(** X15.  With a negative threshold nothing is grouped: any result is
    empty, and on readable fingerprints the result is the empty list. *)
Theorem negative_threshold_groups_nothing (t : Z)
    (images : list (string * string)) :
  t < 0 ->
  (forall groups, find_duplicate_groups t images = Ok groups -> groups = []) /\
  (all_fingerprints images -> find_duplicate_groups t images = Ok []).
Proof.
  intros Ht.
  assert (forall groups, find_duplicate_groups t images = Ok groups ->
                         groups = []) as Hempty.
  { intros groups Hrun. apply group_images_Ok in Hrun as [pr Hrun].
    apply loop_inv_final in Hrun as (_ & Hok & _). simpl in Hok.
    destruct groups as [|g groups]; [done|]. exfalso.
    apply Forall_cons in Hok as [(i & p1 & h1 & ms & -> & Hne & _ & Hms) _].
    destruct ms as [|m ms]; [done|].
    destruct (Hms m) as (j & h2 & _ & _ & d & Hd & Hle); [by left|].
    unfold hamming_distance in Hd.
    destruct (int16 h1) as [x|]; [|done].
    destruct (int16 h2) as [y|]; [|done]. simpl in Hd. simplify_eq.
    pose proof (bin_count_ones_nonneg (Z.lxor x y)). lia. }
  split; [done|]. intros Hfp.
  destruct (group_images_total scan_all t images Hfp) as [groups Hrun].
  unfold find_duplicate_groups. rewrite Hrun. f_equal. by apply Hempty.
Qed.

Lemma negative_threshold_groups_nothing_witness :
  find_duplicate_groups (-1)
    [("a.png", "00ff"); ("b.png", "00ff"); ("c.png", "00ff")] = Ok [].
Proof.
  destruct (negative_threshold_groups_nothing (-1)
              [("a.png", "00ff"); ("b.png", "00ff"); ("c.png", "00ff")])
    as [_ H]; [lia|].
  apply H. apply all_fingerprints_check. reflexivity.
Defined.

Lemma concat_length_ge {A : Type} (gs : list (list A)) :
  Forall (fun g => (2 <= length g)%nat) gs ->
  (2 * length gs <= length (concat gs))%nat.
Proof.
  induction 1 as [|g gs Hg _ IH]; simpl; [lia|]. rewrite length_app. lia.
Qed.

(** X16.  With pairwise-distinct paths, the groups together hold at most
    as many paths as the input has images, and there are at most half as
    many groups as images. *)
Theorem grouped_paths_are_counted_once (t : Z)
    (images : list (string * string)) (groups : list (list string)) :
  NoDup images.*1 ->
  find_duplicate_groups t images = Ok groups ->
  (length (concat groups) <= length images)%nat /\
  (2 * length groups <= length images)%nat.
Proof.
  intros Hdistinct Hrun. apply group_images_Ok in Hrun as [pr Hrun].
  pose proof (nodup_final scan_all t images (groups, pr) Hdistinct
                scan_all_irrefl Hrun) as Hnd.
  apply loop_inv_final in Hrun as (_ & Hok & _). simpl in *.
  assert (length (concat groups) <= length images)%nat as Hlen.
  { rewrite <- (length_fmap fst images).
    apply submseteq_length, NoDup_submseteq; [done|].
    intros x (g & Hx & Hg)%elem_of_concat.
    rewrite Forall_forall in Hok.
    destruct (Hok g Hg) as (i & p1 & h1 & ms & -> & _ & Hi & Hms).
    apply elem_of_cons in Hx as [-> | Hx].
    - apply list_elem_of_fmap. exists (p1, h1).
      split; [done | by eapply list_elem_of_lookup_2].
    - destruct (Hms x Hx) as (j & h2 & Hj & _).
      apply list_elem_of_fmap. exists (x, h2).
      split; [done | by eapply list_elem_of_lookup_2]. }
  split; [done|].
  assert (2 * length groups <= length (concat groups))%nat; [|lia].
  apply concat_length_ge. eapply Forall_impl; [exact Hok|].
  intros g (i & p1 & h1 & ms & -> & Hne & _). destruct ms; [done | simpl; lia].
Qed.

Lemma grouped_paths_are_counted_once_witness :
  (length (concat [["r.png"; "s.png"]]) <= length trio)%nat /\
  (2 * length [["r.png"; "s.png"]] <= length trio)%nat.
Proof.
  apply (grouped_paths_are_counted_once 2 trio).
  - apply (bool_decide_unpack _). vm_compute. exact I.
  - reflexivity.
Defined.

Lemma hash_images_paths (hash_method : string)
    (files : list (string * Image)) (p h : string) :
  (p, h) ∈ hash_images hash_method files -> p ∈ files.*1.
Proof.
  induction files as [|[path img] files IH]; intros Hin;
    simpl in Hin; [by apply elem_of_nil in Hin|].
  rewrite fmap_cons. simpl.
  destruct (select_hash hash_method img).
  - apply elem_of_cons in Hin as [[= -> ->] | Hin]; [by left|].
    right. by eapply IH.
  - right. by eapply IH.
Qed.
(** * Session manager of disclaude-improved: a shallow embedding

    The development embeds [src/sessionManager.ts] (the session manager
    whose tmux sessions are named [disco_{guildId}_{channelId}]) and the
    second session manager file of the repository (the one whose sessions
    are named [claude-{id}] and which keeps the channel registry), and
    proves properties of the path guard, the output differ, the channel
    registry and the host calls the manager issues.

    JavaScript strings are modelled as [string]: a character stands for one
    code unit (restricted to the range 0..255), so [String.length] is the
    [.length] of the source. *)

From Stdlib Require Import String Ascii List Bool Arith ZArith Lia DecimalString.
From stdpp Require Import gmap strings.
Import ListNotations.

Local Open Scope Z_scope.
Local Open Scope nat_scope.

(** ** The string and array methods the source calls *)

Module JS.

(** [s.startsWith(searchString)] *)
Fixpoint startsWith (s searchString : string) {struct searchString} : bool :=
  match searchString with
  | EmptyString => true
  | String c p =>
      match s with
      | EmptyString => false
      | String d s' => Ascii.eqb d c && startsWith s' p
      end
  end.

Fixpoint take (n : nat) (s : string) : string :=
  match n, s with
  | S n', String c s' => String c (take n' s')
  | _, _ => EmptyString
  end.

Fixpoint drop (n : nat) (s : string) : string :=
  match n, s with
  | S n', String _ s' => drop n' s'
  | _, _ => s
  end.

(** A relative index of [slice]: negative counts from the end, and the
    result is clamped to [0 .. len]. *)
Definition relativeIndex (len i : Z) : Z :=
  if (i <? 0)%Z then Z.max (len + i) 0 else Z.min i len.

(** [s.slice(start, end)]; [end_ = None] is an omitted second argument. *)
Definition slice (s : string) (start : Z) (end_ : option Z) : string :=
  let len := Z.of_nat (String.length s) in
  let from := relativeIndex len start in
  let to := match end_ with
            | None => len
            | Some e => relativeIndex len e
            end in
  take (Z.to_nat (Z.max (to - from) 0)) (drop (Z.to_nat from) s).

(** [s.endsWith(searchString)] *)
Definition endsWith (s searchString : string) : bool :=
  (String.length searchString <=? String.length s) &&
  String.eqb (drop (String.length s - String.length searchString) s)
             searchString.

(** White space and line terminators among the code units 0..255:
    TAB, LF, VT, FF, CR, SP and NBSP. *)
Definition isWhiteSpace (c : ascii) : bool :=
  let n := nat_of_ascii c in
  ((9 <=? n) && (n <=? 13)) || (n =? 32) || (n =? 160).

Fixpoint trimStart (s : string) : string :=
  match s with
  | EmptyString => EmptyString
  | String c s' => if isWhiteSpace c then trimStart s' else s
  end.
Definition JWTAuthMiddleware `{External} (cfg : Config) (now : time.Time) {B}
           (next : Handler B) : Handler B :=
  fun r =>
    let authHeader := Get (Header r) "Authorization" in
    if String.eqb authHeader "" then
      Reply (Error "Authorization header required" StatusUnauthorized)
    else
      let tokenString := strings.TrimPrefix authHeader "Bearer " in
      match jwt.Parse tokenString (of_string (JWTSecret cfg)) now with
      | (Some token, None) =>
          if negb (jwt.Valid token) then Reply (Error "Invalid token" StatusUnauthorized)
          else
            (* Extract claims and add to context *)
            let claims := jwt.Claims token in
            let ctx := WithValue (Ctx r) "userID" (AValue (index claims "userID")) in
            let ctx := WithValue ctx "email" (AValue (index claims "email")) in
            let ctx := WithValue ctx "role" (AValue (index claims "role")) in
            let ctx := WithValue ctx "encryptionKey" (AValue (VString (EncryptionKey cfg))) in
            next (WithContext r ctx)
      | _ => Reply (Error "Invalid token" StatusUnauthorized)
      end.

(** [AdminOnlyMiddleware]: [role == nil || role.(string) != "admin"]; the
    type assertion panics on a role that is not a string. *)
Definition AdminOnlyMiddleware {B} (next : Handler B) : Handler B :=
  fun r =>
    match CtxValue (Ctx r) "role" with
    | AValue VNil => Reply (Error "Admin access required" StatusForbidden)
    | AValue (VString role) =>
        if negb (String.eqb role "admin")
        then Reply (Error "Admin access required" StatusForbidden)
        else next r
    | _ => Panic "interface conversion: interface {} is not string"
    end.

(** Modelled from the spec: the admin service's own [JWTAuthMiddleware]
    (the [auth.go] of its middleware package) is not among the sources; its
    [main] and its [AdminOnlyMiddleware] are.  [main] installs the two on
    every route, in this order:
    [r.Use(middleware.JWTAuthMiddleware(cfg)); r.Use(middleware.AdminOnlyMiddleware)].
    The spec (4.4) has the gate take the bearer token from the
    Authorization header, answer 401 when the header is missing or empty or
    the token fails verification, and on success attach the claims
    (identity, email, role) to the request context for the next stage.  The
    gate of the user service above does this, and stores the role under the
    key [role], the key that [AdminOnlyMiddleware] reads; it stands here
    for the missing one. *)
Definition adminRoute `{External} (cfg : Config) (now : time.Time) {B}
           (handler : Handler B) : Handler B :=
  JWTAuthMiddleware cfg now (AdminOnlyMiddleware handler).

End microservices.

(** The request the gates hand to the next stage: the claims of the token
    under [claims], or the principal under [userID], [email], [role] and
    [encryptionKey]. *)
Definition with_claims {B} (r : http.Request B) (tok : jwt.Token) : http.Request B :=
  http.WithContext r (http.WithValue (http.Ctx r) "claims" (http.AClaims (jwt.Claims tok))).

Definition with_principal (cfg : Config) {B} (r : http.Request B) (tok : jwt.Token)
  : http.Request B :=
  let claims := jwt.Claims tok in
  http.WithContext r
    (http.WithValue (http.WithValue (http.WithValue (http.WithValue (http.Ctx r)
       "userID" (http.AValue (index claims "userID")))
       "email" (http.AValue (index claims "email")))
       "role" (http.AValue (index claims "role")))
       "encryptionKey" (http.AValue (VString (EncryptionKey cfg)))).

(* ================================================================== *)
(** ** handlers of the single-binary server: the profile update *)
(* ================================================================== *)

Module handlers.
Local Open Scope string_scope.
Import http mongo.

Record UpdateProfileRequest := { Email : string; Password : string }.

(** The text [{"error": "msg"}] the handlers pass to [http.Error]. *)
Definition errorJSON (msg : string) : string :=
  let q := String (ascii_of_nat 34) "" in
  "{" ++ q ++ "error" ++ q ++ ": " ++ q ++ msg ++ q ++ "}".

• [Your objective]: Output exactly one stretch of the listing: from the line containing "apply Forall_cons in" through the line containing "split; [done|]. intros Hfp.", both end lines included.

• [Your solution]:
    apply Forall_cons in Hok as [(i & p1 & h1 & ms & -> & Hne & _ & Hms) _].
    destruct ms as [|m ms]; [done|].
    destruct (Hms m) as (j & h2 & _ & _ & d & Hd & Hle); [by left|].
    unfold hamming_distance in Hd.
    destruct (int16 h1) as [x|]; [|done].
    destruct (int16 h2) as [y|]; [|done]. simpl in Hd. simplify_eq.
    pose proof (bin_count_ones_nonneg (Z.lxor x y)). lia. }
  split; [done|]. intros Hfp.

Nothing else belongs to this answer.